Stored data entries
--- START ---
(* ===== verification/MatcherView.v ===== *)
(** What a matcher tells its clients of: after the search for neighbors a subscription has as
    neighbors exactly the subscriptions it sees, and a client that is told of the changes
    has the same neighbors. *)

From S2P Require Import Prelude Bytes StdMap Float Serial Geometry Subscription Message VastBuffer NetManager.
From S2P Require Import NetInterface VastNet VastSend VastJoin MessageQueue Routing QueueSafe Readable Handlers.
From S2P Require Import Client ClientSafe ClientSpec ClientFlow Built Gateway VonInterfaces VonPeer VonSafe.
From S2P Require Import VSOTypes VSOPeer MatcherHost Matcher MatcherSafe.
Local Open Scope Z_scope.

(** *** One round *)

(** What happens to one neighbor, by what is in view and what was known *)
Definition round_change (v : option Subscription) (old : option Area) : option NeighborUpdateStatus * option Area :=
  match v, old with
  | Some v, None => (Some INSERTED, Some (sub_aoi v))
  | Some v, Some a => if Area_eqb a (sub_aoi v) then (Some UNCHANGED, Some a) else (Some UPDATED, Some (sub_aoi v))
  | None, Some _ => (Some DELETED, None)
  | None, None => (None, None)
  end.

Lemma round_result s view k : ordered (neighbors s) → neighbor_states s = [] → NoDup (sub_id <$> view) →
  let s' := clearInvisibleNeighbors (foldl addNeighbor s view) in
  (find k (neighbor_states s'), find k (neighbors s')) = round_change (in_view k view) (find k (neighbors s)).
Proof.
  intros Ho Es Hd s'. unfold s', clearInvisibleNeighbors. set (s1 := foldl addNeighbor s view).
  assert (Ho1 : ordered (neighbors s1)) by by apply ordered_fold_add.
  destruct (fold_addNeighbor view s k Hd) as [Hst Hnb]. fold s1 in Hst, Hnb. rewrite Es in Hst. cbn [find] in Hst.
  destruct (fold_drop (remove_list s1) s1 k Ho1) as [-> ->]. unfold round_change.
  destruct (memb k (remove_list s1)) eqn:Hm.
  - apply memb_true, elem_remove_list in Hm as [Hh [a Ha]]; [|done]. unfold has in Hh. rewrite Hst in Hh. rewrite Hnb in Ha.
    destruct (in_view k view); [done|]. by rewrite Ha.
  - apply memb_false in Hm. rewrite elem_remove_list in Hm by done. unfold has in Hm. rewrite Hst, Hnb in *.
    destruct (in_view k view) as [v|]; destruct (find k (neighbors s)) as [a|]; try destruct (Area_eqb a (sub_aoi v)); try done.
    destruct Hm. split; [done|by exists a].
Qed.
--- END ---
Tally the lines above that contain the word "Require", and reply with only the number.

4